April 23, 2026
Industry: Automotive Wheel Restoration Location: India Equipment: Gubot LSB200 Compact CNC Lathe & Gubot LSB300 CNC Diamond Cut Wheel Lathe (2 units) Timeline: 2021 — Ongoing (Chain expansion in planning)
The journey began not with ambition for scale, but with a precise diagnosis of what the Indian market was missing. As luxury car ownership surged across major Indian cities, the demand for professional diamond cut wheel repair grew alongside it — yet the available repair infrastructure remained stuck in manual methods that couldn't deliver the finish or the structural reliability that high-end vehicle owners expected. Traditional turners lacked the precision to maintain wheel integrity, manual polishing couldn't replicate a factory diamond-cut finish, and poorly repaired wheels were visibly depreciating the value of expensive vehicles.
The initial setup was deliberately lean: a Gubot LSB200 compact CNC lathe paired with a professional wheel straightening machine. Every wheel was straightened before cutting — a non-negotiable step that ensures the CNC lathe maps a true surface and preserves structural integrity throughout the process. The LSB200's automated probing system eliminated the guesswork that manual methods depended on, and the quality of output quickly established the shop's reputation among local luxury car dealerships and enthusiast communities. The two-machine configuration kept overhead low while generating the proof of concept needed to plan for something larger.
When volume outgrew the initial setup, the upgrade path was clear. The Gubot LSB300 brought increased capacity for larger and more complex wheel diameters, greater durability for intensive daily workloads, and the same automated probing system — now handling a heavier throughput without compromising finish quality. The addition of the LSB300 also solved a structural business problem that manual-dependent operations face in India: skilled manual turners are difficult to find and harder to retain. By building the operation around Gubot's software-driven workflow rather than individual operator skill, the business became system-dependent rather than person-dependent — a prerequisite for any serious expansion plan.
With consistent, high-quality diamond cutting established as the baseline, the shop introduced additional high-margin services: custom colour coding, ceramic coating, and full refurbishment packages combining straightening, cutting, and powder coating.
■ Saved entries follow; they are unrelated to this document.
(** The three metrics depend on the state only through what a query sees. *)
Lemma borderWidth_fst_view os h st st' :
  same_view st st' -> fst (borderWidth os h st') = fst (borderWidth os h st).
Proof.
  intros Hv. unfold borderWidth, bind, get, ret.
  destruct (h =? nullptr); simpl.
  - rewrite !(getSystemMetricsForWindow_view os st st' h _ Hv). reflexivity.
  - pose proof (createUserData_None_view h st) as H1.
    pose proof (createUserData_None_view h st') as H2.
    destruct (createUserData h None st) as [[] s1],
             (createUserData h None st') as [[] s2]; simpl in *.
    assert (H12 : same_view s1 s2).
    { destruct H1 as [Hc1 Hd1], H2 as [Hc2 Hd2], Hv as [Hc Hd]. split.
      - congruence.
      - intros p. rewrite Hd2, Hd, Hd1. reflexivity. }
    destruct H12 as [Hc Hd]. rewrite (Hd h).
    rewrite !(getSystemMetricsForWindow_view os s1 s2 h _ (conj Hc Hd)),
            (getDprForWindow_view os s1 s2 h (conj Hc Hd)).
    destruct (0 <? _); reflexivity.
Qed.

Lemma borderHeight_fst_view os h st st' :
  same_view st st' -> fst (borderHeight os h st') = fst (borderHeight os h st).
Proof.
  intros Hv. unfold borderHeight, bind, get, ret.
  destruct (h =? nullptr); simpl.
  - rewrite !(getSystemMetricsForWindow_view os st st' h _ Hv). reflexivity.
  - pose proof (createUserData_None_view h st) as H1.
    pose proof (createUserData_None_view h st') as H2.
    destruct (createUserData h None st) as [[] s1],
             (createUserData h None st') as [[] s2]; simpl in *.
    assert (H12 : same_view s1 s2).
    { destruct H1 as [Hc1 Hd1], H2 as [Hc2 Hd2], Hv as [Hc Hd]. split.
      - congruence.
      - intros p. rewrite Hd2, Hd, Hd1. reflexivity. }
    destruct H12 as [Hc Hd]. rewrite (Hd h).
    rewrite !(getSystemMetricsForWindow_view os s1 s2 h _ (conj Hc Hd)),
            (getDprForWindow_view os s1 s2 h (conj Hc Hd)).
    destruct (0 <? _); reflexivity.
Qed.
Lemma ByMonthInv_insert (d : gmap string (list ByMonth.Expense)) m l :
  ByMonthInv d → l ≠ [] →
  Forall (λ e, byMonthStored e
               ∧ ByMonth.monthKeyFromDate (ByMonth.date e) = m) l →
  ByMonthInv (<[m := l]> d).
Proof.
  intros Hinv Hne Hl m' l'. rewrite lookup_insert.
  case_decide as Hm; [|apply Hinv]. intros [= <-]. by subst.
Qed.

Lemma ByMonthInv_delete (d : gmap string (list ByMonth.Expense)) m :
  ByMonthInv d → ByMonthInv (delete m d).
Proof.
  intros Hinv m' l'. rewrite lookup_delete.
  case_decide; [done|apply Hinv].
Qed.

Lemma ByMonthInv_step toNum (st st' : ByMonth.State) :
  ByMonthStep toNum st st' →
  ByMonthInv (ByMonth.data st) → ByMonthInv (ByMonth.data st').
Proof.
  intros Hstep Hinv. destruct Hstep; simpl; try done.
  - unfold ByMonth.setMonth. by case_decide.
  - destruct (ByMonth_addExpense_cases toNum uuid st)
      as [-> | (a & Hd & Ha & Hpos & Hw & ->)]; [done|].
    simpl. apply ByMonthInv_insert; [done| |].
    + by destruct (ByMonth.expensesOf _ _).
    + apply Forall_app. split; [by apply ByMonthInv_expensesOf|].
      constructor; [|constructor]. by repeat split.
  - unfold ByMonth.removeExpense.
    destruct (filter _ (ByMonth.expensesThisMonth st)) as [|x k] eqn:E; simpl.
    + by apply ByMonthInv_delete.
    + apply ByMonthInv_insert; [done|done|]. rewrite <- E.
      apply Forall_filter_keep. by apply ByMonthInv_expensesOf.
  - unfold ByMonth.clearMonth. destruct ok; [|done].
    simpl. by apply ByMonthInv_delete.
  - unfold ByMonth.clearAll. destruct ok; [|done]. simpl.
    intros m l Hl. by rewrite lookup_empty in Hl.
Qed.

(** X13.  In [ByMonth], whatever the user does, no month key holds an empty array,
    and every stored expense has a positive amount, a description and a date
    that are not empty, and is filed under the month of its own date. *)
Theorem bymonth_actions_keep_record_tidy toNum (st st' : ByMonth.State) :
  ByMonthInv (ByMonth.data st) → rtc (ByMonthStep toNum) st st' →
  ByMonthInv (ByMonth.data st').
Proof.
  intros Hinv Hsteps. induction Hsteps as [|st st1 st2 Hstep _ IH]; [done|].
  apply IH. by eapply ByMonthInv_step.
Qed.

Lemma bymonth_actions_keep_record_tidy_witness :
  ByMonthInv
    (ByMonth.data
       (ByMonth.removeExpense "u7"
          (ByMonth.addExpense sampleToNumber "u7"
             (ByMonth.setWhat "Tea" (ByMonth.setAmount "12.50" bymonth_empty))))).
Proof.
  apply (bymonth_actions_keep_record_tidy sampleToNumber bymonth_empty).
  - intros m l Hl.
    change ((∅ : gmap string (list ByMonth.Expense)) !! m = Some l) in Hl.
    rewrite lookup_empty in Hl. discriminate Hl.
  - eapply rtc_l; [apply (BS_setAmount sampleToNumber "12.50")|].
    eapply rtc_l; [apply (BS_setWhat sampleToNumber "Tea")|].
    eapply rtc_l; [apply (BS_addExpense sampleToNumber "u7")|].
    apply rtc_once. apply BS_removeExpense.
Defined.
These add-ons increased the average ticket value on every vehicle without requiring additional machine investment, and positioned the shop firmly in the premium segment of the local market.
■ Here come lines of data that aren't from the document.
(** * simplebot_minesweeper: the plugin's hooks, filter and commands

    A shallow embedding of [simplebot_minesweeper/__init__.py]: the message
    filter that turns two-character messages into moves, the commands
    [/mines_play] and [/mines_repeat], and the turn function [_run_turn]
    that decides what is persisted and what is answered.

    The two collaborators the module imports, [.db.DBManager] and
    [.game.Board], are described after the specification of the plugin;
    [Board] is an interface the handlers are generic in, and an engine
    following the specification implements it. *)

From Stdlib Require Import List ZArith NArith Bool Lia String Ascii.
From Stdlib Require Import DecimalString DecimalPos DecimalZ Sorted.
Import ListNotations.

Set Implicit Arguments.
Local Open Scope Z_scope.

(* ===================================================================== *)
(** * Python values *)
(* ===================================================================== *)

(** A Python [str] is a sequence of Unicode code points: [len] counts code
    points, and the predicates [isalpha], [isdigit], [isalnum] look at each
    one. *)
Definition codepoint := N.
Definition pystr := list codepoint.

(** An ASCII literal, as a [pystr]. *)
Definition lit (s : string) : pystr :=
  map N_of_ascii (list_ascii_of_string s).

(** The escape [\n]. *)
Definition nl : pystr := [10%N].

Definition pystr_eqb (s t : pystr) : bool :=
  if list_eq_dec N.eq_dec s t then true else false.

(** [str(n)] and ["{}".format(n)] for an [int]. *)
Definition str_of_int (n : Z) : pystr :=
  lit (NilZero.string_of_int (Z.to_int n)).

(** Truth value of an optional string: [None] and [""] are false. *)
Definition truthy (o : option pystr) : bool :=
  match o with
  | Some (_ :: _) => true
  | _ => false
  end.

(** ** Character classes

    CPython decides [isalpha], [isdecimal], [isdigit] and [isnumeric] from
    the Unicode character database.  On the ASCII range the classes are
    written out; above it they are taken from a table given as a
    parameter. *)
Class UnicodeTables := {
  uc_alpha : codepoint -> bool;
  uc_decimal : codepoint -> bool;
  uc_digit : codepoint -> bool;
  uc_numeric : codepoint -> bool
}.
(** C7, amended.  The object the constructor returns has [cuda] equal to the
    [cuda] argument when that is not [None] and to the availability of the
    accelerator otherwise, and its model was loaded for that device.  The
    command line always hands a boolean to the constructor: for every
    invocation that gets as far as a constructed object, [cuda] is [True]
    exactly when [--cuda] was given, whatever the hardware. *)
Theorem device_selection {E : Type} `{!Environment E} :
  (∀ source_csv source_col dest flag (w w' : World E) g,
     __init__ source_csv source_col dest flag w = (w', Ok g) →
     cuda g = match flag with
              | Some b => b
              | None => cuda_available w
              end ∧
     is_cuda (model g) = cuda g) ∧
  (∀ argv (w0 w1 w w' : World E) ARG g,
     parse_input argv w0 = (w1, Ok ARG) →
     poly_generator ARG w = (w', Ok g) →
     cuda g = flag_cuda argv ∧ is_cuda (model g) = flag_cuda argv).
Proof.
  assert (∀ source_csv source_col dest flag (w w' : World E) g,
     __init__ source_csv source_col dest flag w = (w', Ok g) →
     cuda g = match flag with
              | Some b => b
              | None => cuda_available w
              end ∧
     is_cuda (model g) = cuda g) as Hinit.
  { intros a b c d w w' g Hg.
    destruct (init_Ok_inv _ _ _ _ _ _ _ Hg)
      as (_&_&_&_&_&_&_&_&_&Hc&Hm&_).
    split; [exact Hc|]. rewrite Hm. reflexivity. }
  split; [exact Hinit|].
  intros argv w0 w1 w w' ARG g Hparse Hg.
  unfold parse_input in Hparse.
  destruct (opt_source_csv argv), (opt_source_col argv);
    try discriminate.
  injection Hparse as _ <-.
  destruct (Hinit _ _ _ _ _ _ _ Hg) as [Hc Hm]. simpl in Hc.
  rewrite Hm, Hc. split; reflexivity.
Qed.

(** With no [cuda] argument the constructor follows the hardware. *)
Example init_detects_device :
  match (__init__ (Some "in.csv") (Some "text") None None
                  (example_world true)).2 with
  | Ok g => cuda g = true ∧ is_cuda (model g) = true
  | _ => False
  end.
Proof. vm_compute. split; reflexivity. Qed.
The current multi-machine setup — two LSB300 units and one LSB200 — was built with replication in mind. Standardising on Gubot equipment across locations means a rim repaired in one city is indistinguishable from one restored in another; the software handles the precision, removing operator variability from the quality equation. That consistency is the foundation on which a franchise model can be credibly built.
The planned expansion follows a hub-and-spoke structure. Central hub facilities equipped with the heavy-duty CNC lathes handle all precision diamond cut work, while smaller satellite drop-off and collection points extend geographic reach across high-traffic urban neighbourhoods without the overhead of fully equipped secondary workshops. Wheels are collected, repaired at the hub, and returned — keeping capital requirements for each new location manageable while maximising the productive utilisation of the precision equipment already in place.
Franchise onboarding is designed around the accessibility of the Gubot interface. New operators without engineering backgrounds can reach competent, consistent operation in under a week. Remote technical support resolves most software and calibration issues without requiring on-site visits, keeping downtime minimal across the network. Clear operational playbooks cover every stage from initial wheel inspection to final clear coat, ensuring the brand standard travels with the expansion rather than degrading as the chain grows.
In high-traffic metro markets — Delhi, Mumbai, Bangalore — the volume of luxury vehicles makes the investment economics work quickly. Processing three to five wheels per day at a single location covers monthly equipment and operational costs, and a single operator can manage multiple machines simultaneously, keeping labour costs proportionate to output. Average payback period for a single-location setup runs ten to fourteen months. The pricing strategy deliberately avoids competing with roadside manual repair shops on cost, instead positioning the service on quality — a factory-grade finish at a fraction of new wheel replacement cost, backed by the visible evidence of the CNC output. Bulk contracts with high-end used car dealerships provide consistent base volume that keeps machines productive between retail customers.
This case traces a deliberate progression: two machines to prove the concept, a third to scale the output, and a franchise model in development to replicate the system across cities. The Gubot equipment is central to that plan not just as production tools, but as the standardisation mechanism that makes consistent quality possible at scale. For workshop owners in India considering a similar trajectory, this journey demonstrates that the path from a single bay to a planned chain is built on system design and equipment reliability — not just ambition.